#### What the task asks
When the string "done" appears in a line of the records, show the whole line.

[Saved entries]
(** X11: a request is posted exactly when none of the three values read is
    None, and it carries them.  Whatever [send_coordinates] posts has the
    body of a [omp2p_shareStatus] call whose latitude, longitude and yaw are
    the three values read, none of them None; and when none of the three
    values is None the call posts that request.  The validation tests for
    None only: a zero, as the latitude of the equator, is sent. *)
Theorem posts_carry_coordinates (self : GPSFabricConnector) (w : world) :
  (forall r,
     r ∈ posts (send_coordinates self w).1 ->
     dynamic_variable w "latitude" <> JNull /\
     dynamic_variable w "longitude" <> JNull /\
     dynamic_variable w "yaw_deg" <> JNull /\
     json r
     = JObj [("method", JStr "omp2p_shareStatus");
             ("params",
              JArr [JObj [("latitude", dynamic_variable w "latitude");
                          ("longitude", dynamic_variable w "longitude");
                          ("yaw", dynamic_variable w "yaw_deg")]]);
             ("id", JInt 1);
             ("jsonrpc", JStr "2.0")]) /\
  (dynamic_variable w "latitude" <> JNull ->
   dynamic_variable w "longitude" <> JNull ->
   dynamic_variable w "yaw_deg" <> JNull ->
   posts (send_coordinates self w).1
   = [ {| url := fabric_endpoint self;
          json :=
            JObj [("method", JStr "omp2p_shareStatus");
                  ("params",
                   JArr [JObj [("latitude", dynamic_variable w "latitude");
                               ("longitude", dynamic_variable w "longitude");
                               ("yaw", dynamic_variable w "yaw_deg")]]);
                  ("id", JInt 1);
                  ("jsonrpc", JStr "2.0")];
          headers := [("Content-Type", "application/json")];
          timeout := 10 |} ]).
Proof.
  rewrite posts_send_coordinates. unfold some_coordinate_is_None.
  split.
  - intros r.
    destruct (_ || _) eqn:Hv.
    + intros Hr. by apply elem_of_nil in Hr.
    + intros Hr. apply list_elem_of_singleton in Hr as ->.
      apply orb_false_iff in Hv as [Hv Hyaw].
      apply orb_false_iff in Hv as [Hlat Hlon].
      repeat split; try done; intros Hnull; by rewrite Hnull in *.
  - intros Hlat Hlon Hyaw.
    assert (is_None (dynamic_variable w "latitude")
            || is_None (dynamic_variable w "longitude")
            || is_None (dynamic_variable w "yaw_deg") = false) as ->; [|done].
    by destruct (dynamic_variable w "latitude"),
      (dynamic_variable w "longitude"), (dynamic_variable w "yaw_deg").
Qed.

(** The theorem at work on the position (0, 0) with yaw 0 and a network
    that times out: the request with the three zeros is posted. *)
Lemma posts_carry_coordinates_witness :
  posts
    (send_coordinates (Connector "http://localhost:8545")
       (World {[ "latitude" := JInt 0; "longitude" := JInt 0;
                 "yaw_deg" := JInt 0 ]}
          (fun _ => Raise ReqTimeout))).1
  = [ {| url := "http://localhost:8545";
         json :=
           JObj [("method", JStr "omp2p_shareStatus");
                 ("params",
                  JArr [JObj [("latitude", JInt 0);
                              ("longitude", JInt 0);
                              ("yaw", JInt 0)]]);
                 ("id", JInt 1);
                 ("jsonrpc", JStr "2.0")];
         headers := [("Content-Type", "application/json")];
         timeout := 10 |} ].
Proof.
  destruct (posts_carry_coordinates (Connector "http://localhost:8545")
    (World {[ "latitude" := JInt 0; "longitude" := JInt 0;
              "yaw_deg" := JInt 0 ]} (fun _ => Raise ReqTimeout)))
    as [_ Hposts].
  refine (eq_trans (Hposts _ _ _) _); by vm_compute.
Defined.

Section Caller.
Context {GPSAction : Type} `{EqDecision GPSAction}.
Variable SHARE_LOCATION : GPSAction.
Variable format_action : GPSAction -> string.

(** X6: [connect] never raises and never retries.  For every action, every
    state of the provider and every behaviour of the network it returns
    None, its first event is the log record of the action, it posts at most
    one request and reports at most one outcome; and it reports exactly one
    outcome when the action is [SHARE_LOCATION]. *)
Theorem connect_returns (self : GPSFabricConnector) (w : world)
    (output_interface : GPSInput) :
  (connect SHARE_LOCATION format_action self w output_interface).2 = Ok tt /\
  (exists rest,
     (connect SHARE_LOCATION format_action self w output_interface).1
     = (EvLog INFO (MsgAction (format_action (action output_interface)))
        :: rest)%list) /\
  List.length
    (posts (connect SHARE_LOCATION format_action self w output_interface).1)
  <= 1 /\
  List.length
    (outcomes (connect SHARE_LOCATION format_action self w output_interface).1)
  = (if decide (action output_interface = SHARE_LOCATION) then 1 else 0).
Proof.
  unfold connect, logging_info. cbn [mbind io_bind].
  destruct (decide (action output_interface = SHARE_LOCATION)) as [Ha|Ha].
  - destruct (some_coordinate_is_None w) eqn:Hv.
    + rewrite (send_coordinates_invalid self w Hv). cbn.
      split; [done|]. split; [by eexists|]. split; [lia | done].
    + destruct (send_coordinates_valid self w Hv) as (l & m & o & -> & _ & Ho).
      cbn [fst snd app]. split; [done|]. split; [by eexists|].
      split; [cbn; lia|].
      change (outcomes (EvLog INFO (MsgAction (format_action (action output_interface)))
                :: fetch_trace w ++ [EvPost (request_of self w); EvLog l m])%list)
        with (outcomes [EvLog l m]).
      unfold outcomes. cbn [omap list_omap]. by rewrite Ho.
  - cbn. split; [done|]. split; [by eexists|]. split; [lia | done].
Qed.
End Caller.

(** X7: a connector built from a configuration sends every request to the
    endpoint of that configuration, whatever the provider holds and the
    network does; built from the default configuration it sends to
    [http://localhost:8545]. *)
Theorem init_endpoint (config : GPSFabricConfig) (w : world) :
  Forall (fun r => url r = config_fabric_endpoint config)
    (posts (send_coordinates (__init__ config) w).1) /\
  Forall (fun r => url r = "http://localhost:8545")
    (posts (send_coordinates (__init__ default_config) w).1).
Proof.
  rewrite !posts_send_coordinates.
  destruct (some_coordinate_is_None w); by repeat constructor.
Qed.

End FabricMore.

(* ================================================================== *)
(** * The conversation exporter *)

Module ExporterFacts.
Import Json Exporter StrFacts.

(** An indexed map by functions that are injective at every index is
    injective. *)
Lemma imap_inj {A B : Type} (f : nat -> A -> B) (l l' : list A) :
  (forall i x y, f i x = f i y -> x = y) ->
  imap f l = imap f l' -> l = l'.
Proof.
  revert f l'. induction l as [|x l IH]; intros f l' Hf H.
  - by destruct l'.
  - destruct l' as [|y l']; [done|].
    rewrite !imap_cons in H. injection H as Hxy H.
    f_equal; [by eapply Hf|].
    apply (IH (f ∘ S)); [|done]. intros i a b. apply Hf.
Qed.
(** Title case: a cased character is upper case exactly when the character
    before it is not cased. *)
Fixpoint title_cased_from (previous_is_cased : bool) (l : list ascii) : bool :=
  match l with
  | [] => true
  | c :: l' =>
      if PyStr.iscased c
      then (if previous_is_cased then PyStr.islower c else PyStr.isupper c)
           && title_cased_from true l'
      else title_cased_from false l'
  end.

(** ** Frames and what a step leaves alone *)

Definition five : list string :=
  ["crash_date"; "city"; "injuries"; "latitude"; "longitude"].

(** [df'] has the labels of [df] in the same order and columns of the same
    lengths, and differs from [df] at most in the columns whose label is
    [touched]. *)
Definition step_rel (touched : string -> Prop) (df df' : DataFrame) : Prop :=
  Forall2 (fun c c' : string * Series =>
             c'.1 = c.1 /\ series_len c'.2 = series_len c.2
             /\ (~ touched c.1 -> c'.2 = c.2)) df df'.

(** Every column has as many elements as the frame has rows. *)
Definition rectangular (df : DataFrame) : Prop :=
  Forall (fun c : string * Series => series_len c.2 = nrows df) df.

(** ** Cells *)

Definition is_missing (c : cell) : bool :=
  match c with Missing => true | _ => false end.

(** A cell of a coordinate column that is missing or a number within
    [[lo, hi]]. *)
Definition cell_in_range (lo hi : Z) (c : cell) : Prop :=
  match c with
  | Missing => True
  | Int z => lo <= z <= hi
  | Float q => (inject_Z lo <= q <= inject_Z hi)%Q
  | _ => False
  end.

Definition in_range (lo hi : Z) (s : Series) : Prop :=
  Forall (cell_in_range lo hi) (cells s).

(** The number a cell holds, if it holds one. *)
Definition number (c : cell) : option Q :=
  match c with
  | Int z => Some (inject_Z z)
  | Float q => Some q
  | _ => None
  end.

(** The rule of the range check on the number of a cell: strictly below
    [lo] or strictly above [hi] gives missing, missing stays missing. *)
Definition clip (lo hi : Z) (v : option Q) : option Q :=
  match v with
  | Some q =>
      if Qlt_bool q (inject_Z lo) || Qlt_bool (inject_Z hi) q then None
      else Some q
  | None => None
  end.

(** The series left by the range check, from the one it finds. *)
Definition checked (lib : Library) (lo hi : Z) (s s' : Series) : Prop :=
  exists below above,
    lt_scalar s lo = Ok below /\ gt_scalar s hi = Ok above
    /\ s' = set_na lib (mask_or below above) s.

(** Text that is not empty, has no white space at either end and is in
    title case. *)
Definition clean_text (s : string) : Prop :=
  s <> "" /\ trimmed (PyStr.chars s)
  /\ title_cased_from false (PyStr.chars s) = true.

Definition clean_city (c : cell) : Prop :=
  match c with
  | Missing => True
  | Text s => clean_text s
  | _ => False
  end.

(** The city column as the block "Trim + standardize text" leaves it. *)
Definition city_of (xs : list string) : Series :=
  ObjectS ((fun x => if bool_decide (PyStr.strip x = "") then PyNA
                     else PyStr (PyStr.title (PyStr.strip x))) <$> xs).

#### Answer to this task
      repeat split; try done; intros Hnull; by rewrite Hnull in *.
            || is_None (dynamic_variable w "yaw_deg") = false) as ->; [|done].
      split; [done|]. split; [by eexists|]. split; [lia | done].
      cbn [fst snd app]. split; [done|]. split; [by eexists|].
  - cbn. split; [done|]. split; [by eexists|]. split; [lia | done].
  - destruct l' as [|y l']; [done|].
    apply (IH (f ∘ S)); [|done]. intros i a b. apply Hf.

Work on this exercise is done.